Curiously, from a stochastic process perspective, the PDE above with \(\varrho = 0\) is precisely the Kolmogorov forward equation for the stochastic process (diffusion with killing) we formulated in Bhat and Kokko, 2026. The PDE with \(\varrho = 1\) describes the conditional probability density of this same stochastic process conditioned on non-absorption/survival. Very similar equations also arise in the multi-level selection literature (see for instance Luo 2014).

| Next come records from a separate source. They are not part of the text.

(* ===== verification/NatfwFacts.v ===== *)
(** * natfw-nslp: what a session owes

    Every rule a forwarder installs it removes again, and every external port it takes
    from the pool it gives back.  The [net] effect of the iptables commands and the pool
    are compared with what the sessions hold: a session may change both sides only
    together. *)

From S2P Require Import Prelude Natfw NatfwSession.
Import Natfw.

Module NatfwFacts.

(** ** Counting *)

Definition count {A} `{EqDecision A} (x : A) (l : list A) : Z :=
  Z.of_nat (length (filter (λ y, y = x) l)).

Lemma count_cons {A} `{EqDecision A} (x y : A) l :
  count x (y :: l) = (if decide (y = x) then 1 else 0) + count x l.
Proof. unfold count. rewrite filter_cons. case_decide; simpl; lia. Qed.

Lemma count_app {A} `{EqDecision A} (x : A) l k : count x (l ++ k) = count x l + count x k.
Proof. unfold count. rewrite filter_app, length_app. lia. Qed.

(** How often a rule was appended without being deleted. *)
Fixpoint net (l : list command) (r : chain * expression) : Z :=
  match l with
  | [] => 0
  | Append c x :: l => (if decide ((c, x) = r) then 1 else 0) + net l r
  | Delete c x :: l => - (if decide ((c, x) = r) then 1 else 0) + net l r
  end.

Lemma net_app l k r : net (l ++ k) r = net l r + net k r.
Proof. induction l as [|[] l IH]; cbn [net app]; lia. Qed.

Lemma net_append (rs : list (chain * expression)) r :
  net ((λ '(c, x), Append c x) <$> rs) r = count r rs.
Proof.
  induction rs as [|[c x] rs IH]; [done|]. rewrite count_cons, <-IH. done.
Qed.

Lemma net_delete (rs : list (chain * expression)) r :
  net ((λ '(c, x), Delete c x) <$> rs) r = - count r rs.
Proof.
  induction rs as [|[c x] rs IH]; [done|]. rewrite count_cons, fmap_cons. cbn [net].
  rewrite IH. lia.
Qed.

(** ** Worlds *)

Definition avail (w : world) (p : Z) : Z := count p (available (w_nat w)).

(** A part of the program that neither runs iptables, nor touches the pool, nor draws
    session ids. *)
Definition quiet (w w' : world) : Prop :=
  w_commands w' = w_commands w ∧ w_nat w' = w_nat w ∧ w_ids w' = w_ids w.

Lemma net_install w nat fw r :
  net (w_commands (install_policy_rules w nat fw)) r = net (w_commands w) r + count r (rule_lines nat fw).
Proof. unfold install_policy_rules. cbn. by rewrite net_app, net_append. Qed.

Lemma net_remove w nat fw r :
  net (w_commands (remove_policy_rules w nat fw)) r = net (w_commands w) r - count r (rule_lines nat fw).
Proof. unfold remove_policy_rules. cbn. rewrite net_app, net_delete. lia. Qed.

(** ** Events without surprises

    The messages that the handlers expect: a CREATE has a sequence number and a
    downstream path-coupled MRI, a RESPONSE has a sequence number.  The lifetime the
    user asks for gives timers that can be represented. *)

Definition timers_ok (lifetime retries : Z) : Prop :=
  0 < lifetime ∧ Ni.refresh_of lifetime retries < 2 ^ 32 ∧
  ∀ k, wp (Ni.timeout_of k (Ni.refresh_of lifetime retries)) (λ _, True).

Definition msg_ok (m : ntlp_msg) (b : natfw_msg) : Prop :=
  (msg_type b = CREATE → is_Some (has_msg_sequence_number b) ∧
     ∃ pc, routing_info m = PathCoupled pc ∧ downstream pc = true) ∧
  (msg_type b = RESPONSE → is_Some (has_msg_sequence_number b)).

Definition event_ok (retries : Z) (evt : event) : Prop :=
  match evt with
  | msg_event _ m _ => match body m with Some b => msg_ok m b | None => True end
  | api_create_event e => timers_ok (ac_lifetime e) retries
  | _ => True
  end.

Lemma get_msg_create retries evt m b :
  event_ok retries evt → get_msg CREATE evt = Some (m, b) →
  (∃ n, has_msg_sequence_number b = Some n) ∧ body m = Some b ∧
  ∃ pc, routing_info m = PathCoupled pc ∧ downstream pc = true.
Proof.
  destruct evt; try done. cbn. destruct (body m0) as [b0|] eqn:Hb; [|done].
  case_match eqn:Ht; [|done]. intros [H _] [= <- <-].
  apply Z.eqb_eq in Ht. destruct (H Ht) as [[n Hn] Hpc]. eauto.
Qed.

Lemma get_msg_response retries evt m b :
  event_ok retries evt → get_msg RESPONSE evt = Some (m, b) →
  ∃ n, has_msg_sequence_number b = Some n.
Proof.
  destruct evt; try done. cbn. destruct (body m0) as [b0|] eqn:Hb; [|done].
  case_match eqn:Ht; [|done]. intros [_ H] [= <- <-].
  apply Z.eqb_eq in Ht. apply (H Ht).
Qed.

Lemma get_response_msn_inv evt m r b :
  get_response_msn evt m = Some (r, b) →
  get_msg RESPONSE evt = Some (r, b) ∧
  ∃ c n, body m = Some c ∧ has_msg_sequence_number c = Some n ∧ has_msg_sequence_number b = Some n.
Proof.
  unfold get_response_msn. destruct (body m) as [c|]; [|done]. cbn.
  destruct (has_msg_sequence_number c) as [n|] eqn:Hc; [|done].
  destruct (get_msg RESPONSE evt) as [[r' b']|]; [|done]. case_decide; [|done].
  intros [= <- <-]. eauto 10.
Qed.
(** A firewall forwards a CREATE for a new session and remembers the rules. *)
Lemma nf_forwards sid conf m c e n lt px w b :
  is_nf_firewall conf = true → is_nf_nat conf = false →
  body m = Some c → is_create c n lt px → 0 < lt <= nf_max_session_lifetime conf →
  routing_info m = PathCoupled (flow_mri e) →
  wp (Nf.nf_process_event (Nf.new_nf_session sid conf) (msg_event sid m b) w) (λ '(s', w'),
    Nf.state s' = Nf.STATE_WAITRESP ∧ Nf.msn s' = n ∧ Nf.lifetime s' = lt ∧ Nf.config s' = conf ∧
    Nf.create_message s' = Some m ∧ rule_lines (Nf.nat_rule s') (Nf.fw_rule s') = allow_rules e ∧
    w_commands w' = w_commands w ∧ w_sent w' = w_sent w ++ [copy_for_forwarding m None]).
Proof.
  intros Hfw Hnat Hb (Ht & _ & Hl & Ha & Hp & Hn) Hlt Hm. cbn. unfold Nf.nf_handle_state_idle. cbn.
  rewrite Hb, Ht. cbn. unfold get_msg_sequence_number. rewrite Hn, Hl. cbn.
  unfold check_request, check_lifetime. rewrite (proj2 (Z.ltb_ge _ _)) by lia. cbn.
  rewrite (proj2 (Z.eqb_neq _ _)) by lia. unfold Nf.nf_handle_state_idle_create. cbn. rewrite Hfw.
  unfold Nf.save_fw_policy_rule. rewrite Hm. cbn. rewrite Hp, Ha. cbn. rewrite Hnat. cbn.
  unfold Nf.create_msg_for_nr. cbn. rewrite Hnat. by split_and!.
Qed.
(** * xfind: a shadow-DOM aware selector engine (src/xfind.js)

    A shallow embedding of the selector-resolution core of xfind.js and the
    properties its specification states about it.

    Strings are sequences of 8-bit code units ([string]); a JavaScript
    exception is a value of [exn] carried by [result]; the document is an
    inductive tree whose nodes are referred to by their path from the
    document; the browser's selector engine is a parameter of the development
    ([Engine]), with a small instance ([Mini.engine]) to run it on. *)

From Stdlib Require Import List String Ascii Bool Arith ZArith Lia.
From Stdlib Require Import DecimalString.
Import ListNotations.
Open Scope bool_scope.
Open Scope list_scope.

(* ================================================================== *)
(** ** Exceptions *)

Inductive exn : Type :=
| SyntaxError (selector : string)   (* thrown by the native selector parser *)
| TypeError (what : string)         (* property access on null *)
| Error (message : string).         (* [throw new Error(...)] *)

Inductive result (A : Type) : Type :=
| Ok (a : A)
| Throw (e : exn).

Arguments Ok {A} a.
Arguments Throw {A} e.

Definition bind {A B : Type} (m : result A) (k : A -> result B) : result B :=
  match m with
  | Ok a => k a
  | Throw e => Throw e
  end.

I am interested in trying to more thoroughly understand how to translate known results between multi-level selection and the evolution of senescence using the measure-valued process described above and its scaling limits. I am also interested in understanding the biological interpretation of the fact that the PDE above can both be interpreted as a deterministic model of an infinitely large population (as the scaling limit of the stochastic process above, as used in multi-level selection) and as a stochastic model of a single individual with failure, repair, and mortality risk conditioned on survival of the individual (as arising from the generator of a diffusion with killing; Bhat and Kokko, 2026). I am currently trying to do this via Feynman-Kac techniques but overall remain somewhat befuddled.